On 27 May Medora was moved up in distance to contest the Oaks Stakes over one and a half miles at Epsom. The Duke of Grafton's Wire and Lord Grosvenor's Zadora were made joint favourites, with Medora relatively unfancied at odds of 10/1 in a field of nine fillies. Ridden by Sam Barnard, she won the classic from Vestal, with Wire in third place. At the Ascot meeting the following month, the Oaks winner ran twice. On the 9 June she defeated two opponents in the Windsor Forest Stakes over the Old Mile course, despite carrying a five pound weight penalty for her Epsom success. On the following afternoon she won the Billingbear Stakes over one and a half miles, conceding three pounds to General Gower's colt Mulatto.
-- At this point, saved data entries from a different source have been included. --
(* ===== verification/Outcomes.v ===== *)
(** * Evidence behind lifecycle outcomes

    Invariants of every execution of the transition repository: terminal states are final, a
    completed run has only settled required deliveries, a satisfied delivery has a succeeded
    attempt or a passed assertion behind it, a passed scenario has no failed required
    assertion, a terminal attempt carries exactly one compatible outcome record, and consumed
    schedules stay consumed. *)

From S2P Require Import Prelude Domain Clocks Identifiers Lifecycle Replay Commands Json Store Journal Schedules Demo Ledger.

Local Open Scope Z_scope.

(** ** One committed command *)

(** The change a fresh command makes to the projections. *)
Record fresh_change (db db' : Database) (op : _ApplyTransitionOperation) (p : _EntityProjection) : Prop := {
  fc_load : _load_entity_projection db (tc_entity_type (op_command op)) (tc_entity_id (op_command op)) = Some p;
  fc_run : pj_run_id p = tc_run_id (op_command op);
  fc_guards : _validate_transition_guards db (op_command op) p = Ok tt;
  fc_evidence : when_some (op_transport_evidence op)
    (_validate_transport_evidence_identity db (op_command op)) = Ok tt;
  fc_identities : same_identities db db';
  fc_record : adds_record db db' op;
  fc_schedule : adds_schedule db db' (op_command op);
  fc_states : match tc_expected_state (op_command op) with
    | None =>
      (forall e id, entity_state db' e id = entity_state db e id) /\
      (forall id, option_map attempt_outcome (attempts db' !! id) = option_map attempt_outcome (attempts db !! id)) /\
      state_value (tc_new_state (op_command op)) = initial_state (state_machine (tc_entity_type (op_command op)))
    | Some expected =>
      entity_state db (tc_entity_type (op_command op)) (tc_entity_id (op_command op))
        = Some (tc_run_id (op_command op), expected) /\
      transition_allowed (tc_entity_type (op_command op)) expected (tc_new_state (op_command op)) = true /\
      state_written db db' (tc_entity_type (op_command op)) (tc_entity_id (op_command op))
        (tc_run_id (op_command op)) (tc_new_state (op_command op)) /\
      outcome_written db db' (op_command op)
    end
}.

Lemma same_projections_outcome db db' id :
  same_projections db db' ->
  option_map attempt_outcome (attempts db' !! id) = option_map attempt_outcome (attempts db !! id).
Proof.
  intros Hsp. pose proof (sp_attempts _ _ Hsp id) as Ha.
  destruct (attempts db' !! id), (attempts db !! id); simpl in *; try done.
  unfold attempt_core, attempt_outcome in *. congruence.
Qed.

Lemma outcome_written_projections db db2 db' c :
  same_projections db2 db' -> outcome_written db db2 c -> outcome_written db db' c.
Proof.
  intros Hsp. unfold outcome_written. destruct (tc_attempt_outcome c); [destruct (is_entity _ _)|].
  - intros [Ha Hi]. split; [done|]. intros i. by rewrite (same_projections_outcome _ _ _ Hsp).
  - intros Hi i. by rewrite (same_projections_outcome _ _ _ Hsp).
  - intros Hi i. by rewrite (same_projections_outcome _ _ _ Hsp).
Qed.

Lemma apply_cases db op ct db' :
  apply_execute db op = Ok (ct, db') ->
  option_map run_owner_epoch (runs db !! tc_run_id (op_command op)) = Some (tc_owner_epoch (op_command op)) /\
  _validate_payload_scope (op_command op) = Ok tt /\
  _validate_transport_evidence_presence (op_command op) (op_transport_evidence op) = Ok tt /\
  ((idempotent_replay ct = true /\ db' = db) \/
   (idempotent_replay ct = false /\ exists p, fresh_change db db' op p)).
Proof.
  unfold apply_execute. intros H. do 5 py_step H.
  assert (option_map run_owner_epoch (runs db !! tc_run_id (op_command op)) = Some (tc_owner_epoch (op_command op)))
    as Hep.
  { unfold _require_current_owner in E2. destruct (runs db !! _); [|done]. py_step E2. py_bool. simpl. congruence. }
  split; [done|]. split; [by destruct a|]. split; [by destruct a1|]. destruct a3 as [r|].
  - left. unfold replay_existing in H. do 4 py_step H. by injection H as <- <-.
  - right. py_step H. rename a3 into p. pose proof (validate_fresh_edge _ _ _ E4) as [Hst Hedge].
    apply validate_fresh_parts in E4 as (Hload & Hrun & _ & Hg & Hev & _).
    apply write_fresh_effect in H as (sq & db1 & db2 & _ & -> & Hins & Hup & Hsp & Hrec & Hsch).
    split; [done|]. exists p.
    destruct (project_effect _ _ _ _ _ Hins Hup) as (_ & Hi & Hs2 & Hr2 & _ & Hp).
    split; try done.
    + etrans; [exact Hi|by apply same_projections_identities].
    + unfold adds_record in *. by rewrite Hr2 in Hrec.
    + unfold adds_schedule in *. by rewrite Hs2 in Hsch.
    + destruct (tc_expected_state _) as [expected|] eqn:Ee; simpl in *.
      * destruct Hedge as [Hv Ha], Hp as [Hw Ho].
        assert (pj_state p = expected) as Heq.
        { apply state_value_inj; [|done]. rewrite (entity_state_type _ _ _ _ _ Hst). symmetry.
          by apply (transition_types _ _ _ Ha). }
        rewrite Heq in Hst. split_and!; try done.
        -- intros e' id'. by rewrite (same_projections_state _ _ _ _ Hsp).
        -- by eapply outcome_written_projections.
      * destruct Hp as [Hw Ho]. split_and!; [| |by apply Hedge].
        -- intros e id. by rewrite (same_projections_state _ _ _ _ Hsp).
        -- intros id. by rewrite (same_projections_outcome _ _ _ Hsp), Ho.
Qed.

(** A state after the command was there before, or the command wrote it. *)
Lemma fresh_state_cases db db' op p e id run s :
  fresh_change db db' op p -> entity_state db' e id = Some (run, s) ->
  entity_state db e id = Some (run, s) \/
  (tc_entity_type (op_command op) = e /\ tc_entity_id (op_command op) = id /\
   tc_run_id (op_command op) = run /\ tc_new_state (op_command op) = s /\
   exists expected, tc_expected_state (op_command op) = Some expected /\
     transition_allowed e expected s = true /\ entity_state db e id = Some (run, expected)).
Proof.
  intros Hf Hs. pose proof (fc_states _ _ _ _ Hf) as Hst.
  destruct (tc_expected_state (op_command op)) as [expected|].
  - destruct Hst as (Hst & Ha & Hw & _). rewrite Hw in Hs.
    destruct (decide _) as [[-> ->]|]; [|by left]. injection Hs as <- <-. right. eauto 10.
  - left. destruct Hst as [Hw _]. by rewrite <- Hw.
Qed.

(** ** How a database evolves *)

(** The columns of an attempt no operation changes after its insertion. *)
Definition attempt_place (a : AttemptRow) :=
  (at_run_id a, at_scenario_id a, at_event_id a, at_delivery_id a, at_attempt_plan_id a, at_ordinal a,
   at_predecessor_attempt_id a).

Definition no_exit (e : EntityType) (s : LifecycleState) : Prop := forall t, transition_allowed e s t = false.

Record evolves (db db' : Database) : Prop := {
  ev_runs : forall id, option_map run_owner_epoch (runs db' !! id) = option_map run_owner_epoch (runs db !! id);
  ev_terminal : forall id c t, option_map run_terminal (runs db !! id) = Some (Some c, Some t) ->
    option_map run_terminal (runs db' !! id) = Some (Some c, Some t);
  ev_scenarios : forall id, option_map (fun r => (sc_run_id r, sc_ordinal r)) (scenarios db' !! id)
    = option_map (fun r => (sc_run_id r, sc_ordinal r)) (scenarios db !! id);
  ev_deliveries : forall id,
    option_map (fun r => (dl_run_id r, dl_scenario_id r, dl_event_id r, dl_ordinal r, dl_step_ordinal r, dl_required r))
      (deliveries db' !! id)
    = option_map (fun r => (dl_run_id r, dl_scenario_id r, dl_event_id r, dl_ordinal r, dl_step_ordinal r, dl_required r))
      (deliveries db !! id);
  ev_assertions : forall id,
    option_map (fun r => (as_run_id r, as_scenario_id r, as_policy_json r, as_required r)) (assertions db' !! id)
    = option_map (fun r => (as_run_id r, as_scenario_id r, as_policy_json r, as_required r)) (assertions db !! id);
  ev_series : forall id, option_map (fun r => (ob_run_id r, ob_scenario_id r)) (observer_series db' !! id)
    = option_map (fun r => (ob_run_id r, ob_scenario_id r)) (observer_series db !! id);
  ev_attempts : forall id a, attempts db !! id = Some a ->
    exists a', attempts db' !! id = Some a' /\ attempt_place a' = attempt_place a /\
      (attempt_outcome a <> (None, None) -> attempt_outcome a' = attempt_outcome a);
  ev_final : forall e id run s, entity_state db e id = Some (run, s) -> no_exit e s ->
    entity_state db' e id = Some (run, s)
}.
After a break of almost four months, Medora returned for the autumn meetings at Newmarket where she had three engagements. On 6 October, the Duke of Rutland was able to claim a 200 guinea prize without having to race his filly when Mr Wyndham withdrew his colt from a match against Medora over the Abington Mile course. Eleven days later, on the opening day of the Second October meeting started 5/2 favourite for a sweepstakes over the Ditch Mile in which she was pitted against the Derby winner Blucher. She defeated her fellow classic winner, but both were beaten by the third runner, a four-year-old named Alcohol. Three days later Medora ended her season by finishing third to Partisan in a sweepstakes over five furlongs.
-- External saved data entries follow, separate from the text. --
Inductive RetryPredicate := Predicate_TIMED_OUT | Predicate_CONNECTION_FAILED | Predicate_RETRYABLE_STATUS.
#[global] Instance RetryPredicate_eq_dec : EqDecision RetryPredicate.
Proof. solve_decision. Defined.
Definition RetryPredicate_value (p : RetryPredicate) : str :=
  match p with
  | Predicate_TIMED_OUT => u "timed_out"
  | Predicate_CONNECTION_FAILED => u "connection_failed"
  | Predicate_RETRYABLE_STATUS => u "retryable_status"
  end.

Inductive RetryDisposition := Retry_SCHEDULED | Retry_INELIGIBLE | Retry_EXHAUSTED | Retry_AMBIGUOUS_BLOCKED.
#[global] Instance RetryDisposition_eq_dec : EqDecision RetryDisposition.
Proof. solve_decision. Defined.
Definition RetryDisposition_value (d : RetryDisposition) : str :=
  match d with
  | Retry_SCHEDULED => u "scheduled"
  | Retry_INELIGIBLE => u "ineligible"
  | Retry_EXHAUSTED => u "exhausted"
  | Retry_AMBIGUOUS_BLOCKED => u "ambiguous_blocked"
  end.

(** ** The manifest's plan ([manifest/models.py]) *)

Record AttemptTemplate := {
  tp_ordinal : Z;
  tp_not_before_logical_ns : Z;
  tp_request_blob : str;
  tp_headers_sha256 : str;
  tp_conditional_on : option str
}.
Record DeliveryPlan := {
  dp_delivery_id : str;
  dp_event_id : str;
  dp_logical_time_ns : Z;
  dp_ordinal : Z;
  dp_concurrency_group : option str;
  dp_attempt_plan : list AttemptTemplate
}.

(** ** Bounded integers *)

Definition _ordinal (value : Z) : result Z :=
  raise_if negb (within 1 MAX_SAFE_INTEGER value) with RetryPolicyError ;; Ok value.
Definition _logical_time (value : Z) : result Z :=
  raise_if negb (within (- MAX_SAFE_INTEGER) MAX_SAFE_INTEGER value) with RetryPolicyError ;; Ok value.
Definition _nonnegative_int64 (value : Z) : result Z :=
  raise_if negb (within 0 (2 ^ 63 - 1) value) with RetryPolicyError ;; Ok value.

(** ** Predecessors *)

Record ClassifiedPredecessor := {
  pr_attempt_id : str;
  pr_attempt_ordinal : Z;
  pr_classification : AttemptClassification;
  pr_predicate : option RetryPredicate;
  pr_logical_time_ns : Z;
  pr_status_code : option Z
}.

Definition _validate_relationships (p : ClassifiedPredecessor) : result unit :=
  if bool_decide (pr_classification p = Class_AMBIGUOUS) then
    raise_if negb (is_none (pr_predicate p)) || negb (is_none (pr_status_code p)) with RetryPolicyError ;; Ok tt
  else if bool_decide (pr_predicate p = Some Predicate_RETRYABLE_STATUS) then
    raise_if negb (bool_decide (pr_classification p = Class_RECEIVER_REJECTED)) || is_none (pr_status_code p)
      with RetryPolicyError ;; Ok tt
  else
    raise_if negb (is_none (pr_status_code p)) with RetryPolicyError ;;
    if bool_decide (pr_predicate p = Some Predicate_TIMED_OUT)
       || bool_decide (pr_predicate p = Some Predicate_CONNECTION_FAILED) then
      raise_if negb (bool_decide (pr_classification p = Class_ENVIRONMENT_FAILURE)) with RetryPolicyError ;; Ok tt
    else if is_none (pr_predicate p) && bool_decide (pr_classification p = Class_ENVIRONMENT_FAILURE) then Ok tt
    else
      raise_if negb (is_none (pr_predicate p)) with RetryPolicyError ;; Ok tt.

(** [ClassifiedPredecessor.__post_init__] *)
Definition validate_predecessor_fact (p : ClassifiedPredecessor) : result ClassifiedPredecessor :=
  let! _ := validate_fresh_id (pr_attempt_id p) (Some Fresh_ATTEMPT) in
  let! _ := _ordinal (pr_attempt_ordinal p) in
  let! _ := _logical_time (pr_logical_time_ns p) in
  raise_if match pr_status_code p with Some s => negb (within 100 599 s) | None => false end
    with RetryPolicyError ;;
  let! _ := _validate_relationships p in
  Ok p.

Record RetryDecision := {
  rd_disposition : RetryDisposition;
  rd_predecessor_attempt_id : str;
  rd_predecessor_attempt_ordinal : Z;
  rd_next_attempt_ordinal : option Z;
  rd_attempt_plan_id : option str;
  rd_schedule_entry_id : option str;
  rd_schedule_idempotency_key : option str;
  rd_logical_due_ns : option Z;
  rd_predicate : option RetryPredicate;
  rd_condition_json : bytes;
  rd_template : option AttemptTemplate
}.

Definition should_schedule (d : RetryDecision) : bool := bool_decide (rd_disposition d = Retry_SCHEDULED).

(** ** Jitter *)

Definition derive_signed_jitter_ns (fuel : nat) (g : ContextGenerator)
    (scenario_id planned_delivery_id : str) (attempt_ordinal magnitude_bound_ns : Z) (version : str)
    : option (result Z) :=
  match _ordinal attempt_ordinal with
  | Raise e => Some (Raise e)
  | Ok ordinal => signed_retry_jitter fuel g scenario_id planned_delivery_id ordinal version magnitude_bound_ns
  end.

Definition derive_retry_delay_ns (fuel : nat) (g : ContextGenerator)
    (scenario_id planned_delivery_id : str) (attempt_ordinal base_delay_ns magnitude_bound_ns : Z) (version : str)
    : option (result (Z * Z)) :=
  match _nonnegative_int64 base_delay_ns with
  | Raise e => Some (Raise e)
  | Ok base =>
    match derive_signed_jitter_ns fuel g scenario_id planned_delivery_id attempt_ordinal magnitude_bound_ns version with
    | None => None
    | Some (Raise e) => Some (Raise e)
    | Some (Ok jitter) =>
      let delay := Z.max 0 (base + jitter) in
      Some (raise_if (MAX_SAFE_INTEGER <? delay) with OverflowError ;; Ok (delay, jitter))
    end
  end.

(** ** Templates *)

Definition predicate_of (piece : str) : result RetryPredicate :=
  match List.find (fun p => bool_decide (RetryPredicate_value p = piece))
          [Predicate_TIMED_OUT; Predicate_CONNECTION_FAILED; Predicate_RETRYABLE_STATUS] with
  | Some p => Ok p
  | None => Raise RetryPolicyError
  end.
===1815: four-year-old season===
Medora began the 1815 season, in which she ran exclusively at Newmarket, in the Port Stakes for four-year-old over two miles on 26 April. She finished last of the four runners behind Wire, Blucher and Wanderer. On 12 May the filly contested a five furlong sweepstakes. She started the even money favourite and won from Mr Wilson's colt Capricorn and three other runners.
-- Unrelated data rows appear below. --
(** Grouping is total and exact: a batch is refused precisely when it is over the item limit or
    repeats a work identity; otherwise the cohorts are the groups in the order of their first item,
    each holding exactly the items of that group sorted by ordinal and then by position. *)
Theorem group_spec work :
  _validate_and_group work =
    if (MAX_GROUP_ITEMS <? zlen work) || negb (bool_decide (NoDup (work_ids work)))
    then Raise BarrierInputError else Ok (cohorts_of (enumerate work)).
Proof.
  unfold _validate_and_group. destruct (MAX_GROUP_ITEMS <? zlen work); [done|]. simpl orb.
  set (st0 := {| gs_identities := ∅; gs_groups := ∅; gs_order := [] |}).
  assert (grouped [] st0) as H0.
  { split; try done; [|constructor]. intros i. simpl. split; [|intros H; inversion H]. set_solver. }
  destruct (group_fold (enumerate work) st0 [] H0) as (Hr & Hok & Hg). cbn [app] in *. rewrite enumerate_ids in Hok.
  destruct (for_each group_step st0 (enumerate work)) as [st|e].
  - rewrite bool_decide_true by (by apply Hok). simpl. specialize (Hg st eq_refl). destruct Hg as [_ _ Ho Hgr].
    rewrite Ho. apply map_result_ok. unfold cohorts_of.
    assert (forall order, (forall g, g ∈ order -> g ∈ group_order (enumerate work)) ->
      Forall2 (fun x y => match gs_groups st !! x with
        | Some members => Ok (x, py_sorted entry_key members) | None => Raise KeyError end = Ok y) order
        (map (fun g => (g, py_sorted entry_key (members_of g (enumerate work)))) order)) as Hf; [|by apply Hf].
    intros order Hin. induction order as [|g order IH]; simpl; constructor.
    + rewrite Hgr, decide_True by (apply Hin, list_elem_of_here). done.
    + apply IH. intros x Hx. apply Hin. by right.
  - injection Hr as ->. rewrite bool_decide_false; [done|]. intros Hn. apply Hok in Hn. done.
Qed.

(** ** Cohorts cover the batch *)

Lemma concat_split {A : Type} (f : str -> list A) x (a : A) order :
  NoDup order -> x ∈ order ->
  concat (map (fun g => if decide (x = g) then a :: f g else f g) order) ≡ₚ a :: concat (map f order).
Proof.
  induction order as [|g order IH]; intros Hn Hx; [inversion Hx|]. apply list.NoDup_cons in Hn as [Hg Hn]. simpl.
  apply list_elem_of_In in Hx as [<-|Hx%list_elem_of_In].
  - rewrite decide_True by done. simpl. f_equiv. f_equiv.
    assert (map (fun g0 => if decide (g = g0) then a :: f g0 else f g0) order = map f order) as ->; [|done].
    apply map_ext_in. intros y Hy%list_elem_of_In. rewrite decide_False; [done|]. congruence.
  - rewrite decide_False by congruence. rewrite (IH Hn Hx). by rewrite Permutation_middle.
Qed.

Lemma members_cover order l :
  NoDup order -> (forall e, e ∈ l -> group_of e ∈ order) -> concat (map (fun g => members_of g l) order) ≡ₚ l.
Proof.
  intros Hn. induction l as [|e l IH]; intros Hin.
  - assert (concat (map (fun g : str => members_of g []) order) = []) as ->; [|done]. clear. by induction order.
  - transitivity (e :: concat (map (fun g => members_of g l) order));
      [|f_equiv; apply IH; intros x Hx; apply Hin; by right].
    rewrite <- (concat_split (fun g => members_of g l) (group_of e) e order Hn) by (apply Hin, list_elem_of_here).
    assert (map (fun g => members_of g (e :: l)) order =
      map (fun g => if decide (group_of e = g) then e :: members_of g l else members_of g l) order) as ->; [|done].
    apply map_ext. intros g. unfold members_of. rewrite filter_cons. done.
Qed.

(** [pending]: the cohorts one after the other. *)
Definition pending_of (cohorts : list (str * list entry)) : list entry := concat (map snd cohorts).

Lemma pending_perm l : pending_of (cohorts_of l) ≡ₚ l.
Proof.
  unfold pending_of, cohorts_of. rewrite map_map. cbn [snd].
  transitivity (concat (map (fun g => members_of g l) (group_order l)));
    [|apply members_cover; [apply group_order_nodup|intros e He; apply elem_of_group_order; eauto]].
  induction (group_order l) as [|g order IH]; [done|]. simpl. by rewrite py_sorted_perm, IH.
Qed.

Lemma elem_of_enumerate work i w : (i, w) ∈ enumerate work <-> work !! i = Some w.
Proof.
  unfold enumerate. rewrite elem_of_lookup_imap. split.
  - by intros (j & x & [= <- <-] & Hj).
  - intros H. exists i, w. done.
Qed.

Lemma enumerate_indices work : map fst (enumerate work) = seq 0 (length work).
Proof.
  apply list_eq. intros i. change (map fst (enumerate work)) with (fst <$> enumerate work). unfold enumerate.
  rewrite list_lookup_fmap, list_lookup_imap.
  destruct (decide (i < length work)%nat) as [Hi|Hi].
  - destruct (lookup_lt_is_Some_2 work i Hi) as [w ->]. by rewrite lookup_seq_lt.
  - rewrite lookup_ge_None_2, lookup_seq_ge by lia. done.
Qed.

(** ** The worker pool *)

(** Where a worker is: at the head of its loop, waiting at a barrier, inside its callback, or
    returned. *)
Inductive WorkerState :=
  | AtLoop
  | Waiting (e : entry)
  | Running (e : entry) (s : ActualStartEvidence)
  | Exited.

Record PoolState := {
  next_index : nat;
  workers : list WorkerState;
  releases : list BarrierRelease;
  completed : list (option CompletedWork)
}.

Definition start_of (e : entry) (now : Z) : ActualStartEvidence :=
  {| se_work_id := cw_work_id e.2; se_group := cw_group e.2; actual_monotonic_start_ns := now |}.
Definition release_of (g : str) (cohort : list entry) (now : Z) : BarrierRelease :=
  {| br_group := g; released_monotonic_ns := now; eligible_work_ids := map (fun e => cw_work_id e.2) cohort |}.

(** The head of [run_concurrency_groups]: the realized limit and the cohorts. *)
Definition run_setup (max_concurrency : option Z) (work : list ConcurrencyWork) :
    result (Z * list (str * list entry)) :=
  let! concurrency := validate_concurrency max_concurrency in
  let! cohorts := _validate_and_group work in
  Ok (concurrency, cohorts).

Section pool.
Context (work : list ConcurrencyWork) (concurrency : Z).

Let cohorts := cohorts_of (enumerate work).
Let pending := pending_of cohorts.

Definition created : nat := Z.to_nat (Z.min concurrency (zlen work)).

Definition pool_start : PoolState :=
  {| next_index := 0; workers := replicate created AtLoop; releases := [];
     completed := replicate (length work) None |}.

Definition set_worker (st : PoolState) (i : nat) (w : WorkerState) : PoolState :=
  {| next_index := next_index st; workers := <[i := w]> (workers st); releases := releases st;
     completed := completed st |}.

(** One task runs to its next await. *)
Inductive pool_step : PoolState -> PoolState -> Prop :=
  | step_take st i e :
      workers st !! i = Some AtLoop -> pending !! next_index st = Some e ->
      pool_step st {| next_index := S (next_index st); workers := <[i := Waiting e]> (workers st);
                      releases := releases st; completed := completed st |}
  | step_exit st i :
      workers st !! i = Some AtLoop -> (length pending <= next_index st)%nat ->
      pool_step st (set_worker st i Exited)
  | step_start st i e now s :
      workers st !! i = Some (Waiting e) -> group_of e ∈ map br_group (releases st) ->
      validate_start (start_of e now) = Ok s -> pool_step st (set_worker st i (Running e s))
  | step_finish st i e s r :
      workers st !! i = Some (Running e s) ->
      pool_step st {| next_index := next_index st; workers := <[i := AtLoop]> (workers st);
                      releases := releases st;
                      completed := <[e.1 := Some {| cp_work := e.2; cp_result := r; cp_start := s |}]> (completed st) |}
  | step_release st g cohort now rel :
      cohorts !! length (releases st) = Some (g, cohort) ->
      validate_release (release_of g cohort now) = Ok rel ->
      pool_step st {| next_index := next_index st; workers := workers st; releases := releases st ++ [rel];
                      completed := completed st |}.

Inductive pool_reachable : PoolState -> Prop :=
  | pool_init : pool_reachable pool_start
  | pool_next st st' : pool_reachable st -> pool_step st st' -> pool_reachable st'.

(** The task group ends when every task has. *)
Definition pool_done (st : PoolState) : bool :=
  forallb (fun w => match w with Exited => true | _ => false end) (workers st)
  && (length (releases st) =? length cohorts)%nat.

(** The value [run_concurrency_groups] returns. *)
Definition pool_result (st : PoolState) : result BarrierRun :=
  raise_if existsb is_none (completed st) with RuntimeError ;;
  validate_run {| run_completed := omap (fun c => c) (completed st); run_releases := releases st;
                  configured_concurrency := concurrency; peak_created_tasks := Z.of_nat created |}.

(** ** The invariant *)

Definition entry_held (w : WorkerState) : option entry :=
  match w with Waiting e | Running e _ => Some e | _ => None end.
Definition held (st : PoolState) : list nat := map fst (omap entry_held (workers st)).
Definition is_finished (st : PoolState) (i : nat) : Prop := exists c, completed st !! i = Some (Some c).
#[local] Instance is_finished_dec st i : Decision (is_finished st i).
Proof.
  destruct (completed st !! i) as [[c|]|] eqn:E; [left; by exists c|right..]; intros [c Hc]; congruence.
Defined.
Definition finished (st : PoolState) : list nat := filter (is_finished st) (seq 0 (length work)).

Record pool_inv (st : PoolState) : Prop := {
  pi_workers : length (workers st) = created;
  pi_completed : length (completed st) = length work;
  pi_taken : map fst (take (next_index st) pending) ≡ₚ held st ++ finished st;
  pi_next : (next_index st <= length pending)%nat;
  pi_held : forall i w e, workers st !! i = Some w -> entry_held w = Some e -> e ∈ pending;
  pi_running : forall i e s, workers st !! i = Some (Running e s) ->
    group_of e ∈ map br_group (releases st) /\ exists now, s = start_of e now /\ 0 <= now;
  pi_results : forall i c, completed st !! i = Some (Some c) ->
    (i, cp_work c) ∈ pending /\ cw_group (cp_work c) ∈ map br_group (releases st) /\
    exists now, cp_start c = start_of (i, cp_work c) now /\ 0 <= now;
  pi_exited : forall i, workers st !! i = Some Exited -> next_index st = length pending;
  pi_releases : forall k r, releases st !! k = Some r -> exists cohort,
    cohorts !! k = Some (br_group r, cohort) /\ eligible_work_ids r = map (fun e => cw_work_id e.2) cohort
}.

Lemma pending_nodup : NoDup (map fst pending).
Proof.
  assert (map fst pending ≡ₚ seq 0 (length work)) as ->; [|apply NoDup_seq].
  rewrite <- enumerate_indices. apply Permutation_map, pending_perm.
Qed.

Lemma elem_of_pending i w : (i, w) ∈ pending <-> work !! i = Some w.
Proof. rewrite <- elem_of_enumerate. unfold pending, cohorts. by rewrite pending_perm. Qed.

Lemma pending_length : length pending = length work.
Proof. unfold pending, cohorts. rewrite pending_perm. unfold enumerate. by rewrite length_imap. Qed.

Lemma taken_nodup st : pool_inv st -> NoDup (held st ++ finished st).
Proof.
  intros Hi. rewrite <- (pi_taken _ Hi). pose proof pending_nodup as Hn.
  rewrite <- (take_drop (next_index st) pending), map_app in Hn. by apply list.NoDup_app in Hn as [? _].
Qed.

(** Changing one worker changes what it holds. *)
Lemma held_set (ws : list WorkerState) i w w' :
  ws !! i = Some w ->
  exists a b, map fst (omap entry_held ws) = a ++ map fst (omap entry_held [w]) ++ b /\
    map fst (omap entry_held (<[i := w']> ws)) = a ++ map fst (omap entry_held [w']) ++ b.
Proof.
  intros Hw. pose proof (lookup_lt_Some _ _ _ Hw) as Hlt.
  exists (map fst (omap entry_held (take i ws))), (map fst (omap entry_held (drop (S i) ws))). split.
  - rewrite <- (take_drop_middle _ _ _ Hw) at 1. change (w :: drop (S i) ws) with ([w] ++ drop (S i) ws).
    by rewrite !omap_app, !map_app.
  - rewrite insert_take_drop by done. change (w' :: drop (S i) ws) with ([w'] ++ drop (S i) ws).
    by rewrite !omap_app, !map_app.
Qed.

Lemma lookup_set (ws : list WorkerState) i w j x :
  <[i := w]> ws !! j = Some x -> (i = j /\ x = w) \/ (i <> j /\ ws !! j = Some x).
Proof.
  intros [(-> & <- & _)|[Hne H]]%list_lookup_insert_Some; [by left|by right].
Qed.

Lemma inv_start : pool_inv pool_start.
Proof.
  split; simpl; rewrite ?length_replicate; try done.
  - unfold held, finished. simpl. rewrite (filter_none (is_finished pool_start)).
    + rewrite app_nil_r. by induction created.
    + apply list.Forall_forall. intros i _ [c Hc]. simpl in Hc. by apply lookup_replicate in Hc as [[=] _].
  - lia.
  - intros i w e Hw He. apply lookup_replicate in Hw as [-> _]. done.
  - intros i e s Hw. by apply lookup_replicate in Hw as [[=] _].
  - intros i c Hc. by apply lookup_replicate in Hc as [[=] _].
  - intros i Hw. by apply lookup_replicate in Hw as [[=] _].
Qed.

(** A step that moves one worker and keeps what it holds. *)
Lemma inv_move st i w w' :
  pool_inv st -> workers st !! i = Some w -> entry_held w' = entry_held w ->
  (forall e s, w' = Running e s -> group_of e ∈ map br_group (releases st) /\ exists now, s = start_of e now /\ 0 <= now) ->
  (w' = Exited -> next_index st = length pending) -> pool_inv (set_worker st i w').
Proof.
  intros [H1 H2 H3 H4 H5 H6 H7 H8 H9] Hw Hh Hrun Hex. split; simpl; try done.
  - by rewrite length_insert.
  - unfold held. simpl. destruct (held_set _ _ _ w' Hw) as (a & b & Ha & Hb). rewrite Hb. cbn [omap list_omap].
    rewrite Hh. unfold held in H3. rewrite Ha in H3. exact H3.
  - intros j x e [[<- ->]|[_ Hx]]%lookup_set He; [|by eapply H5]. rewrite Hh in He. by eapply H5.
  - intros j e s [[<- <-]|[_ Hx]]%lookup_set; [by apply Hrun|by eapply H6].
  - intros j [[<- <-]|[_ Hx]]%lookup_set; [by apply Hex|by eapply H8].
Qed.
Medora's only other run, after a break of more than five months, came on 18 October, when she ran in a division of the Oatlands Stakes, a handicap race over the Bunbury Mile. Carrying a weight of 115 pounds, she finished second to Castrella, with the 2000 Guineas winner Tigris in fourth.

===1816: five-year-old season===
Before the start of the 1816 racing season Medora was sold to Thomas Cussans, but continued to race exclusively at Newmarket. Her first run for her new owner was scheduled to be a four furlong match against Skipjack on 1 May, but she was able to win the prize of 200 guineas without racing when her opponent was withdrawn. On the following afternoon, Medora contested a five furlong handicap in which she carried 124 pounds. She finished second to Lord Darlington's colt Sir Thomas, with the 1812 2000 Guineas winner Cwrw among the unplaced runners. On 13 May at the next meeting, Medora was beaten Lord Darlington's Paulus on a five furlong match and ended her career two days later by finishing fourth to Equator, Partisan and Cwrw in a ten furlong handicap.

==Stud record==
Medora was retired to become a broodmare for Cussans, although she subsequently changed ownership several times. In all she produced fourteen live foals between 1818 and 1834. In the following year Medora was sold for export to Germany but died on the passage to her new home in autumn 1835.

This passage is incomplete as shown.